Our patient had a clinical diagnosis of drug‐resistant temporal lobe epilepsy caused by histologically proven NCM. Such cases, are rarely reported in literature 1, 4, 8 and NCM should be therefore listed among the possible causes of chronic partial epilepsy. In this patient, the post‐surgery pathological study revealed that the lesion was composed of melanin‐containing polygonal cells arranged in solid alveolar or multiple lobular patterns. The histological and immunohistochemical features of the cells are consistent with those of melanocytes 3. The perivascular infiltrations of the Virchow‐Robin spaces of brain tissue with melanocytes are also a typical histological hallmark of NCM 5, 6. Although distinguishing between benign proliferative melanosis and invasive malignant melanoma can be difficult, a confirmation of benign noninvasive disease in our patient is supported by lack of necrosis, cellular atypia, or excessive mitotic activity. Furthermore, melanoma can be differentiated from melanocytosis by immunohistochemical labelling of proliferation‐associated antigens such as Ki‐67 (3, 6). Finally, the absence of dysmorphic neurons is consistent with the view that etiologically the lesion represents a developmental malformation involving neural crest–derived and neuroepithelial cells 6.
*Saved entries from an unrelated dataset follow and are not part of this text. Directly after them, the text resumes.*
(* ===== verification/Export.v ===== *)
(** * Exporting a tree (memiavl/export.go, memiavl/snapshot.go, memiavl/tree.go)

    A tree is exported in post-order, either by walking it or, when it is the tree
    of a snapshot, by reading the leaf and branch arrays of the snapshot once, in
    order.  The main result is that the sequential export gives the callback the
    same nodes in the same order and stops at the same node.  The last part has the goroutine
    and the channel that deliver the nodes. *)

From Stdlib Require Import Strings.Byte ZArith Lia.
From stdpp Require Import base list numbers strings gmap sorting.
From S2P Require Import Prelude Binary Sha256 Node NodeInv NodeIface Iterator Sort.
From S2P Require Import Snapshot SnapshotInv SnapshotWriter.
Local Open Scope Z_scope.

Record ExportNode : Type := {
  en_Key : bytes;
  en_Value : option bytes;
  en_Version : Z;
  en_Height : Z
}.

(** The node the callback of [Tree.Export] makes of a node of the tree. *)
Definition export_node (n : Node) : ExportNode :=
  {| en_Key := Key n; en_Value := Value n; en_Version := i64 (Version n); en_Height := i8 (Height n) |}.

(** ** Sequential export of a snapshot *)

Section export.
  Context {St : Type} (callback : St -> ExportNode -> St * bool) (s : Snapshot).

(** The node made of the leaf record [j] in the loop. *)
Definition export_leaf (j : Z) : res ExportNode :=
  leaf ← Leaves_Leaf (leaves_ s) j;
  offset ← LeafLayout.KeyOffset leaf;
  kv ← KeyValue s offset;
  version ← LeafLayout.Version leaf;
  Ok {| en_Key := kv.1; en_Value := Some kv.2; en_Version := i64 version; en_Height := 0 |}.

(** The inner loop: leaves are exported until [pendingTrees] reaches [target].  The
    result has the state, whether the callback stopped the export, and [j]. *)
Fixpoint export_leaves (fuel : nat) (target pendingTrees j : Z) (st : St) : res (St * bool * Z * Z) :=
  match fuel with
  | O => out_of_fuel
  | S fuel =>
      if pendingTrees <? target then
        enode ← export_leaf j;
        let '(st, stop) := callback st enode in
        if stop : bool then Ok (st, true, u32 (j + 1), pendingTrees + 1)
        else export_leaves fuel target (pendingTrees + 1) (u32 (j + 1)) st
      else Ok (st, false, j, pendingTrees)
  end.

(** The outer loop over the branches [i], ..., [i + n - 1]. *)
Fixpoint export_branches (n : nat) (i j pendingTrees : Z) (st : St) : res (St * bool * Z * Z) :=
  match n with
  | O => Ok (st, false, j, pendingTrees)
  | S n =>
      node ← Nodes_Node (nodes s) i;
      preTrees ← NodeLayout.PreTrees node;
      '(st, stop, j, pendingTrees) ←
        export_leaves (S (Z.to_nat (preTrees + 2 - pendingTrees))) (preTrees + 2) pendingTrees j st;
      if stop : bool then Ok (st, true, j, pendingTrees) else
      height ← NodeLayout.Height node;
      version ← NodeLayout.Version node;
      keyLeaf ← NodeLayout.KeyLeaf node;
      key ← LeafKey s keyLeaf;
      let enode := {| en_Key := key; en_Value := None;
                      en_Version := i64 version; en_Height := i8 height |} in
      let pendingTrees := pendingTrees - 1 in
      let '(st, stop) := callback st enode in
      if stop : bool then Ok (st, true, j, pendingTrees)
      else export_branches n (i + 1) j pendingTrees st
  end.

Definition export (st : St) : res St :=
  if leavesLen s =? 0 then Ok st
  else if leavesLen s =? 1 then
    let leaf := {| isLeaf := true; index := 0 |} in
    version ← Persisted.Version s leaf;
    key ← Persisted.Key s leaf;
    value ← Persisted.Value s leaf;
    Ok (callback st {| en_Height := 0; en_Version := i64 version; en_Key := key; en_Value := value |}).1
  else
    '(st, _, _, _) ← export_branches (Z.to_nat (nodesLen s)) 0 0 0 st;
    Ok st.

(** ** The reference: feeding a list to the callback until it stops *)

Fixpoint feed (l : list ExportNode) (st : St) : St * bool :=
  match l with
  | [] => (st, false)
  | e :: l =>
      let '(st, stop) := callback st e in
      if stop : bool then (st, true) else feed l st
  end.

Lemma feed_app l1 l2 st :
  feed (l1 ++ l2) st = let '(st', stop) := feed l1 st in if stop : bool then (st', true) else feed l2 st'.
Proof.
  revert st. induction l1 as [|e l1 IH]; intros st; simpl; [by destruct (feed l2 st)|].
  destruct (callback st e) as [st' []]; [done|]. apply IH.
Qed.

(** ** Correctness of the sequential export *)

(** The leaves [j], ..., [j + n - 1] of a list of exported leaves. *)
Variable leaf_enodes : list ExportNode.
Hypothesis leaves_read : forall j e, leaf_enodes !! j = Some e -> export_leaf (Z.of_nat j) = Ok e.
Hypothesis leaves_small : zlen leaf_enodes < 2 ^ 32.

Definition leaf_range (a b : Z) : list ExportNode :=
  take (Z.to_nat (b - a)) (drop (Z.to_nat a) leaf_enodes).

Lemma leaf_range_nil a : leaf_range a a = [].
Proof. unfold leaf_range. by rewrite Z.sub_diag. Qed.

Lemma leaf_range_cons a b :
  0 <= a < b -> b <= zlen leaf_enodes ->
  exists e, leaf_enodes !! Z.to_nat a = Some e /\ leaf_range a b = e :: leaf_range (a + 1) b.
Proof.
  unfold zlen. intros Ha Hb.
  destruct (lookup_lt_is_Some_2 leaf_enodes (Z.to_nat a)) as [e He]; [lia|].
  exists e. split; [done|]. unfold leaf_range.
  rewrite (drop_S _ e) by done.
  replace (Z.to_nat (b - a)) with (S (Z.to_nat (b - (a + 1)))) by lia.
  replace (Z.to_nat (a + 1)) with (S (Z.to_nat a)) by lia. done.
Qed.

Lemma leaf_range_app a b c :
  0 <= a <= b -> b <= c -> leaf_range a c = leaf_range a b ++ leaf_range b c.
Proof.
  intros Ha Hb. unfold leaf_range.
  replace (Z.to_nat (c - a)) with (Z.to_nat (b - a) + Z.to_nat (c - b))%nat by lia.
  rewrite <- take_take_drop, drop_drop. do 3 f_equal. lia.
Qed.

(** The inner loop feeds the leaves up to the target. *)
Lemma export_leaves_feed fuel target pending j st :
  0 <= j -> pending <= target -> j + (target - pending) <= zlen leaf_enodes ->
  target - pending < Z.of_nat fuel ->
  let j' := j + (target - pending) in
  let '(st', stop) := feed (leaf_range j j') st in
  if stop : bool then exists j1 p1, export_leaves fuel target pending j st = Ok (st', true, j1, p1)
  else export_leaves fuel target pending j st = Ok (st', false, j', target).
Proof.
  revert pending j st. induction fuel as [|fuel IH]; intros pending j st Hj Hp Hr Hf j'; [lia|].
  simpl. destruct (Z.ltb_spec pending target) as [Hlt|Hge].
  - destruct (leaf_range_cons j j') as (e & He & ->); [lia|lia|].
    simpl. apply leaves_read in He. rewrite Z2Nat.id in He by lia. rewrite He. simpl.
    destruct (callback st e) as [st1 []]; [eauto|].
    rewrite u32_small by lia.
    specialize (IH (pending + 1) (j + 1) st1). cbv zeta in IH.
    replace (j + 1 + (target - (pending + 1))) with j' in IH by (unfold j'; lia).
    apply IH; unfold j' in *; lia.
  - assert (pending = target) as -> by lia.
    replace j' with j by (unfold j'; lia). by rewrite leaf_range_nil.
Qed.

(** The outer loop goes from branch [i] and leaf [j] to branch [i'] and leaf [j'],
    feeding [out]; the number of pending trees is always [j - i]. *)
Definition runs (i j : Z) (out : list ExportNode) (i' j' : Z) : Prop :=
  i <= i' /\
  forall m st,
    let '(st', stop) := feed out st in
    if stop : bool then
      exists j1 p1, export_branches (Z.to_nat (i' - i) + m) i j (j - i) st = Ok (st', true, j1, p1)
    else
      export_branches (Z.to_nat (i' - i) + m) i j (j - i) st =
      export_branches m i' j' (j' - i') st'.

Lemma runs_nil i j : runs i j [] i j.
Proof. split; [lia|]. intros m st. simpl. by rewrite Z.sub_diag. Qed.

Lemma runs_app i j o1 i1 j1 o2 i2 j2 : runs i j o1 i1 j1 -> runs i1 j1 o2 i2 j2 -> runs i j (o1 ++ o2) i2 j2.
Proof.
  intros [Hi H1] [Hi' H2]. split; [lia|]. intros m st. rewrite feed_app.
  specialize (H1 (Z.to_nat (i2 - i1) + m)%nat st).
  replace (Z.to_nat (i2 - i) + m)%nat with (Z.to_nat (i1 - i) + (Z.to_nat (i2 - i1) + m))%nat by lia.
  destruct (feed o1 st) as [st1 []]; [done|]. rewrite H1. apply H2.
Qed.

(** One round of the outer loop. *)
Lemma runs_branch n i j lc keyLeaf preTrees :
  branch_at s i preTrees keyLeaf n -> LeafKey s keyLeaf = Ok (Key n) -> Value n = None ->
  0 <= j <= lc -> lc <= zlen leaf_enodes -> preTrees + 2 - (j - i) = lc - j ->
  runs i j (leaf_range j lc ++ [export_node n]) (i + 1) lc.
Proof.
  intros (data & E & Eh & Ep & Ev & _ & Ek & _) EK EV Hj Hlc Hp. split; [lia|]. intros m st.
  rewrite feed_app. replace (Z.to_nat (i + 1 - i)) with 1%nat by lia. cbn [Nat.add export_branches].
  rewrite E. cbn [mbind res_bind]. rewrite Ep. cbn [mbind res_bind].
  pose proof (export_leaves_feed (S (Z.to_nat (preTrees + 2 - (j - i)))) (preTrees + 2) (j - i) j st) as H.
  cbv zeta in H. rewrite Hp in H. replace (j + (lc - j)) with lc in H by lia.
  specialize (H ltac:(lia) ltac:(lia) ltac:(lia) ltac:(lia)). rewrite Hp.
  destruct (feed (leaf_range j lc) st) as [st1 []].
  - destruct H as (j1 & p1 & ->). cbn. eauto.
  - rewrite H. cbn [mbind res_bind]. rewrite Eh. cbn [mbind res_bind]. rewrite Ev.
    cbn [mbind res_bind]. rewrite Ek. cbn [mbind res_bind]. rewrite EK. cbn [mbind res_bind].
    unfold export_node. rewrite EV. cbn [feed].
    destruct (callback st1 _) as [st2 []]; [eauto|]. f_equal. lia.
Qed.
The prognosis of NCM is variable but usually poor, sometimes even in the absence of malignancy. More than 50% of patients die within 3 years after the neurologic presentation, generally due to increased intracranial pressure. In particular, the association of Dandy‐Walker syndrome has an extremely bleak prognosis 5, 6. Chemotherapy and radiotherapy have little effect on the disease course in case of malignant leptomeningeal involvement. The efficacy of prophylactic resection of dermal lesions to reduce the risk of malignancy is uncertain 6. Our patient showed surgically successful removal of the epileptogenic lesion, confirming that resection should be seriously considered for treatment of this type of lesion.

Abstract

Neurocutaneous melanosis (NCM) is a rare, nonfamilial congenital neurocutaneous syndrome characterized by melanocytic nevi and excessive proliferation of melanocytes within the central nervous system. We report the surgical pathological features of a lesion in the right temporal lobe in a 3‐year‐old boy with congenital pigmented nevi and complex partial seizures. Brain MRI showed a focal lesion in the right uncus. The lesion was hyperintense on T1‐weighted and hypointense on T2‐weighted images with no gadolinium enhancement. A right anterior temporal lobectomy and hippocampectomy was performed. Post‐surgery pathological study revealed the histological and immunohistochemical features of NCM. At the postoperative follow‐up the boy remained seizure‐free. This case confirms that NCM should be listed among the possible causes of chronic drug‐resistant partial epilepsy. Surgical resection should be considered for treatment of this type of lesion.